WHAT THE TASK REQUIRES >>
Write out every line exactly, from the first line of the records below through the line that contains "destruct clicked; [| reflexivity].".

[Stored data]
BEGIN

(** X2. The range error is shown exactly when the start date is after the
    end date, and then once; a run with a valid range never shows it,
    however it ends. *)
Theorem range_error_iff_start_after_end (start_date end_date : date) (clicked : bool) :
  count_events is_range_error
    (run (main requests_get value_counts to_datetime start_date end_date clicked)).1
  = if date_gt start_date end_date then 1%nat else 0%nat.
Proof.
  rewrite main_run, date_le_negb_gt.
  destruct (date_gt start_date end_date); [reflexivity |]. cbn [negb].
  destruct clicked; [| reflexivity].
  assert (Hfetch : count_events is_range_error (page_at_fetch start_date end_date) = 0%nat)
    by reflexivity.
  destruct (fetch_outcome _ _ _) as [data|e]; [| exact Hfetch].
  destruct (analysis_trace value_counts to_datetime data
              (page_at_fetch start_date end_date)) as (extra & Htr & Hextra).
  assert (Hnone : count_events is_range_error extra = 0%nat).
  { apply count_events_none. eapply Forall_impl; [exact Hextra |].
    by intros []. }
  destruct (analysis _ _ _ _) as [tr [[]|e]]; simpl in Htr; subst tr; cbn [fst].
  - rewrite (count_events_app _ (page_at_fetch start_date end_date ++ extra)).
    rewrite (count_events_app _ (page_at_fetch start_date end_date) extra).
    rewrite Hfetch, Hnone. reflexivity.
  - rewrite (count_events_app _ (page_at_fetch start_date end_date) extra).
    by rewrite Hfetch, Hnone.
Qed.

(** X3. A range of a single day is accepted: with the start date equal to
    the end date a pressed run goes on to the request, sent with the same
    day as [startDate] and [endDate]. *)
Theorem single_day_range_is_fetched (d : date) :
  ∃ rest,
    (run (main requests_get value_counts to_datetime d d true)).1
    = page_header
      ++ [Button "Analyze Solar Flares";
          Spinner "Fetching and processing data...";
          HttpGet (flare_url (strftime_Ymd d) (strftime_Ymd d))]
      ++ rest.
Proof.
  rewrite main_run, date_le_refl.
  change (page_header ++ _ :: _ :: HttpGet _ :: ?rest)
    with (page_at_fetch d d ++ rest).
  destruct (fetch_outcome _ _ _) as [data|e].
  - destruct (analysis_trace value_counts to_datetime data (page_at_fetch d d))
      as (extra & Htr & _).
    destruct (analysis _ _ _ _) as [tr [[]|e]]; simpl in Htr; subst tr; cbn [fst].
    + exists (extra ++ page_footer). by rewrite app_assoc.
    + by exists extra.
  - exists []. by rewrite app_nil_r.
Qed.

(** X4. Every run starts with the header, and it ends with the footer
    exactly when no exception was raised: an exception anywhere in the
    fetch, the transformation or a tab leaves the page without footer. *)
Theorem footer_iff_no_exception (start_date end_date : date) (clicked : bool) :
  let outcome :=
    run (main requests_get value_counts to_datetime start_date end_date clicked) in
  (∃ rest, outcome.1 = page_header ++ rest) ∧
  (outcome.2 = Ok tt ↔ ∃ body, outcome.1 = body ++ page_footer).
Proof.
  intros outcome. unfold outcome. rewrite main_run.
  destruct (date_le start_date end_date); cycle 1.
  { split; [by eexists | split; [intros _ | done]].
    exists (page_header ++ [StError "Error: End date must be after start date."]).
    by rewrite <- app_assoc. }
  destruct clicked; cycle 1.
  { split; [by eexists | split; [intros _ | done]].
    exists (page_header ++ [Button "Analyze Solar Flares"]).
    by rewrite <- app_assoc. }
  pose proof (page_at_fetch_plain start_date end_date) as Hplain.
  destruct (fetch_outcome _ _ _) as [data|e].
  - destruct (analysis_trace value_counts to_datetime data
                (page_at_fetch start_date end_date)) as (extra & Htr & Hextra).
    destruct (analysis _ _ _ _) as [tr [[]|e]]; simpl in Htr; subst tr; cbn [fst snd].
    + split; [| split; [by eexists | done]].
      eexists. unfold page_at_fetch. by rewrite <- ?app_assoc.
    + split; [eexists; unfold page_at_fetch; by rewrite <- ?app_assoc |].
      split; [discriminate |]. intros [body Hbody]. exfalso.
      exact (footer_not_in_analysis_trace _ _ Hextra Hplain body Hbody).
  - cbn [fst snd]. split; [eexists; unfold page_at_fetch; by rewrite <- ?app_assoc |].
    split; [discriminate |]. intros [body Hbody]. exfalso.
    rewrite <- (app_nil_r (page_at_fetch _ _)) in Hbody.
    exact (footer_not_in_analysis_trace _ [] (Forall_nil_2 _) Hplain body Hbody).
Qed.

END

WRITTEN SOLUTION >>
(** X2. The range error is shown exactly when the start date is after the
    end date, and then once; a run with a valid range never shows it,
    however it ends. *)
Theorem range_error_iff_start_after_end (start_date end_date : date) (clicked : bool) :
  count_events is_range_error
    (run (main requests_get value_counts to_datetime start_date end_date clicked)).1
  = if date_gt start_date end_date then 1%nat else 0%nat.
Proof.
  rewrite main_run, date_le_negb_gt.
  destruct (date_gt start_date end_date); [reflexivity |]. cbn [negb].
  destruct clicked; [| reflexivity].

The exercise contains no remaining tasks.